La nipote Maria Piazza commenta con amarezza la morte dell’amata zia: “L’abbiamo vista l’ultima volta la mattina di venerdì 20 novembre mentre veniva portata via da un’ambulanza. Qualche ora fa è arrivata la notizia che non ce l’ha fatta. Mia zia Anna, sorella di mia mamma, era un pilastro per la nostra famiglia, quella che ancora, con la sua tenacia e la sua forza, riusciva a tenere tutti a bada e all’occorrenza richiamava all’ordine duramente. La sua generosità non aveva confini: chiunque entrasse in casa sua non usciva a mani vuote, anche se solo con un cioccolatino. Soffriva di qualche altra patologia, ma è stato il Covid19 a portarsela via. Una donna gioiosa e amante della compagnia se ne va adesso in solitudine senza i suoi figli, tre di loro positivi al Covid e l’altro lontano dalla sua città in preda all’angoscia.

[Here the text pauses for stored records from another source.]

(** [2^24 + 1] is not a [float]: the tie goes to the even neighbour. *)
Lemma to_float_16777217 : to_float 16777217 = 16777216.
Proof.
  unfold to_float, exponent.
  rewrite (binade_normal 253 (-126) 24)
    by (lia || (rewrite Rabs_pos_eq by lra; simpl; lra)).
  change (24 - 23)%Z with 1%Z. simpl powerRZ. rewrite Rmult_1_r.
  unfold round_nearest_even.
  rewrite (Zfloor_eq 8388608 (16777217 / 2)) by lra.
  destruct (Rlt_dec (16777217 / 2 - 8388608) (1 / 2)) as [H | _]; [lra |].
  destruct (Rlt_dec (1 / 2) (16777217 / 2 - 8388608)) as [H | _]; [lra |].
  simpl. lra.
Qed.

Lemma to_float_16777216 : to_float 16777216 = 16777216.
Proof.
  replace 16777216 with (IZR (2 ^ 23) * powerRZ 2 (24 - 23)) by (simpl; lra).
  apply to_float_exact; [lia |].
  replace (IZR (2 ^ 23) * powerRZ 2 (24 - 23)) with 16777216 by (simpl; lra).
  rewrite Rabs_pos_eq by lra. simpl. lra.
Qed.

Lemma fmul_0_l (b : R) : fmul 0 b = 0.
Proof.
  unfold fmul. rewrite Rmult_0_l. apply to_float_0.
Qed.

Lemma finite_small (x : R) : Rabs x <= 16777217 -> finite x.
Proof.
  intros Hx. unfold finite, FLT_MAX.
  apply Rle_trans with (1 := Hx).
  assert (H3 : powerRZ 2 1 <= powerRZ 2 104) by (apply powerRZ_2_le; lia).
  replace (powerRZ 2 1) with 2 in H3 by (simpl; ring).
  assert (H2 : 16777217 <= IZR (2 ^ 24 - 1) * 2) by (simpl; lra).
  assert (H4 : 0 <= IZR (2 ^ 24 - 1)) by (simpl; lra).
  nra.
Qed.

(** The library [libm32] has [cosf(0) = 1] and [sinf(0) = 0]. *)
Lemma libm32_at_0 : cosf (Libm := libm32) 0 = 1 /\ sinf (Libm := libm32) 0 = 0.
Proof.
  unfold libm32, cosf, sinf. rewrite cos_0, sin_0. split.
  - apply to_float_1.
  - apply to_float_0.
Qed.

(** ** The two normalization loops *)

Lemma while_above_PI_step (a : R) :
  a > PI -> while_above_PI a = while_above_PI (a - 2 * PI).
Proof.
  intros Ha. rewrite while_above_PI_equation_1 at 1.
  destruct (Rgt_dec a PI) as [Hgt | Hn]; [reflexivity | contradiction].
Qed.

Lemma while_above_PI_exit (a : R) : a <= PI -> while_above_PI a = a.
Proof.
  intros Ha. rewrite while_above_PI_equation_1.
  destruct (Rgt_dec a PI) as [Hgt | Hn]; [lra | reflexivity].
Qed.

Lemma while_below_minus_PI_step (a : R) :
  a < - PI -> while_below_minus_PI a = while_below_minus_PI (a + 2 * PI).
Proof.
  intros Ha. rewrite while_below_minus_PI_equation_1 at 1.
  destruct (Rlt_dec a (- PI)) as [Hlt | Hn]; [reflexivity | contradiction].
Qed.

Lemma while_below_minus_PI_exit (a : R) : - PI <= a -> while_below_minus_PI a = a.
Proof.
  intros Ha. rewrite while_below_minus_PI_equation_1.
  destruct (Rlt_dec a (- PI)) as [Hlt | Hn]; [lra | reflexivity].
Qed.

(** The first loop leaves a value that is at most [PI]; when it has run at
    least once the value is also above [- PI]. *)
Lemma while_above_PI_upper (a : R) : while_above_PI a <= PI.
Proof.
  funelim (while_above_PI a); [assumption | lra].
Qed.

Lemma while_above_PI_lower (a : R) : - PI <= a -> - PI <= while_above_PI a.
Proof.
  apply (while_above_PI_elim (fun a r => - PI <= a -> - PI <= r)).
  - intros b Hb IH _ Hlo. apply IH. pose proof PI_RGT_0. lra.
  - intros b _ _ Hlo. exact Hlo.
Qed.

Lemma while_below_minus_PI_lower (a : R) : - PI <= while_below_minus_PI a.
Proof.
  funelim (while_below_minus_PI a); [assumption | lra].
Qed.

Lemma while_below_minus_PI_upper (a : R) : a <= PI -> while_below_minus_PI a <= PI.
Proof.
  apply (while_below_minus_PI_elim (fun a r => a <= PI -> r <= PI)).
  - intros b Hb IH _ Hhi. apply IH. pose proof PI_RGT_0. lra.
  - intros b _ _ Hhi. exact Hhi.
Qed.

(** Each loop moves its argument by a whole number of turns. *)
Lemma while_above_PI_turns (a : R) :
  exists k : Z, while_above_PI a = a + 2 * IZR k * PI.
Proof.
  apply (while_above_PI_elim (fun a r => exists k : Z, r = a + 2 * IZR k * PI)).
  - intros b _ [k Hk] _. exists (k - 1)%Z.
    rewrite Hk, minus_IZR. ring.
  - intros b _ _. exists 0%Z. simpl. ring.
Qed.

Lemma while_below_minus_PI_turns (a : R) :
  exists k : Z, while_below_minus_PI a = a + 2 * IZR k * PI.
Proof.
  apply (while_below_minus_PI_elim (fun a r => exists k : Z, r = a + 2 * IZR k * PI)).
  - intros b _ [k Hk] _. exists (k + 1)%Z.
    rewrite Hk, plus_IZR. ring.
  - intros b _ _. exists 0%Z. simpl. ring.
Qed.

Lemma normalize_angle_turns (a : R) :
  exists k : Z, normalize_angle a = a + 2 * IZR k * PI.
Proof.
  unfold normalize_angle.
  destruct (while_above_PI_turns a) as [k1 H1].
  destruct (while_below_minus_PI_turns (while_above_PI a)) as [k2 H2].
  exists (k1 + k2)%Z. rewrite H2, H1, plus_IZR. ring.
Qed.

Lemma normalize_angle_bounds (a : R) : - PI <= normalize_angle a <= PI.
Proof.
  unfold normalize_angle. split.
  - apply while_below_minus_PI_lower.
  - apply while_below_minus_PI_upper, while_above_PI_upper.
Qed.

Lemma normalize_angle_fixed (a : R) : - PI <= a <= PI -> normalize_angle a = a.
Proof.
  intros [Hlo Hhi]. unfold normalize_angle.
  rewrite (while_above_PI_exit a Hhi). apply while_below_minus_PI_exit, Hlo.
Qed.

(** The in-place form the source uses on entry [i] of a vector. *)
Lemma normalized_entry (v : VectorXd) (i : nat) :
  let v1 := vset v i (while_above_PI (v i)) in
  let v2 := vset v1 i (while_below_minus_PI (v1 i)) in
  v2 i = normalize_angle (v i) /\ forall k, k <> i -> v2 k = v k.
Proof.
  cbv zeta. unfold vset, normalize_angle. rewrite Nat.eqb_refl. split.
  - reflexivity.
  - intros k Hk. apply Nat.eqb_neq in Hk. rewrite Hk. reflexivity.
Qed.

(** C8, as stated, fails at [- PI]: the second loop tests [a < - PI]
    strictly, so [- PI] is returned unchanged and the result is not in the
    half-open interval [(- PI, PI]]. *)
Lemma normalize_angle_minus_PI_not_half_open :
  normalize_angle (- PI) = - PI /\
  ~ (forall a : R, - PI < normalize_angle a <= PI).
Proof.
  assert (H : normalize_angle (- PI) = - PI).
  { apply normalize_angle_fixed. pose proof PI_RGT_0. lra. }
  split; [exact H |].
  intros Hall. specialize (Hall (- PI)). rewrite H in Hall. lra.
Qed.

(** C8 (amended): the normalization (subtract [2*PI] while above [PI], then
    add [2*PI] while below [- PI]) is the identity on every angle in
    [(- PI, PI]], maps [PI + 0.1] to [0.1 - PI], and its result always lies
    in the closed interval [[- PI, PI]]. *)
Theorem normalize_angle_spec (a : R) :
  (- PI < a <= PI -> normalize_angle a = a) /\
  normalize_angle (PI + 0.1) = 0.1 - PI /\
  - PI <= normalize_angle a <= PI.
Proof.
  split; [| split].
  - intros [Hlo Hhi]. apply normalize_angle_fixed. lra.
  - unfold normalize_angle. pose proof PI2_3_2 as Hpi.
    rewrite while_above_PI_step by lra.
    rewrite while_above_PI_exit by lra.
    rewrite while_below_minus_PI_exit by lra. ring.
  - apply normalize_angle_bounds.
Qed.

Lemma normalize_angle_spec_witness :
  - PI < 0 <= PI /\ normalize_angle 0 = 0.
Proof.
  assert (H : - PI < 0 <= PI) by (pose proof PI_RGT_0; lra).
  split; [exact H | exact (proj1 (normalize_angle_spec 0) H)].
Defined.

(** ** The radar update writes to its argument *)

(** C3: [UpdateRadar] leaves in the caller's vector a bearing [z(1)] moved
    by a whole number of turns into [[- PI, PI]]; every other entry, in
    particular [z(0)] and [z(2)], is as before. *)
Theorem UpdateRadar_normalizes_argument (z : VectorXd) (u : UKF) :
  let z' := snd (UpdateRadar z u) in
  (exists k : Z, z' 1%nat = z 1%nat + 2 * IZR k * PI) /\
  - PI <= z' 1%nat <= PI /\
  z' 0%nat = z 0%nat /\
  z' 2%nat = z 2%nat /\
  (forall i, i <> 1%nat -> z' i = z i).
Proof.
  cbv zeta. unfold UpdateRadar. cbn [snd].
  destruct (normalized_entry z 1) as [H1 Hframe]. cbv zeta in H1, Hframe.
  rewrite H1.
  split; [apply normalize_angle_turns |].
  split; [apply normalize_angle_bounds |].
  split; [apply Hframe; discriminate |].
  split; [apply Hframe; discriminate | exact Hframe].
Qed.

Neanche io potrò accompagnarla nel suo ultimo viaggio su questa terra, perché sono chiusa in casa da 14 giorni in attesa dell’esito del tampone. Non accetto più che si dica che il viurs non esiste. Solo quando si vive sulla propria pelle si comprende quanto male possa fare. Ad essere triste non è solo il fatto che si muore in questo modo, ma soprattutto che si è completamente soli. Mia zia domani ci lascerà senza la festa che sicuramente meritava, una festa che la accompagnasse tra le braccia del Signore, dove si trova adesso!
“.

AGGIORNAMENTO COVID-19

L’Usca ha comunicato per oggi la positività di altri otto barcellonesi al Covid-19, dei quali già in isolamento in quanto contatti stretti di persone già contagiate. Si registriamo anche una guarigione. Il totale degli attuali contagiati è salito a 228 con percentuale di positivi dello 0,44%.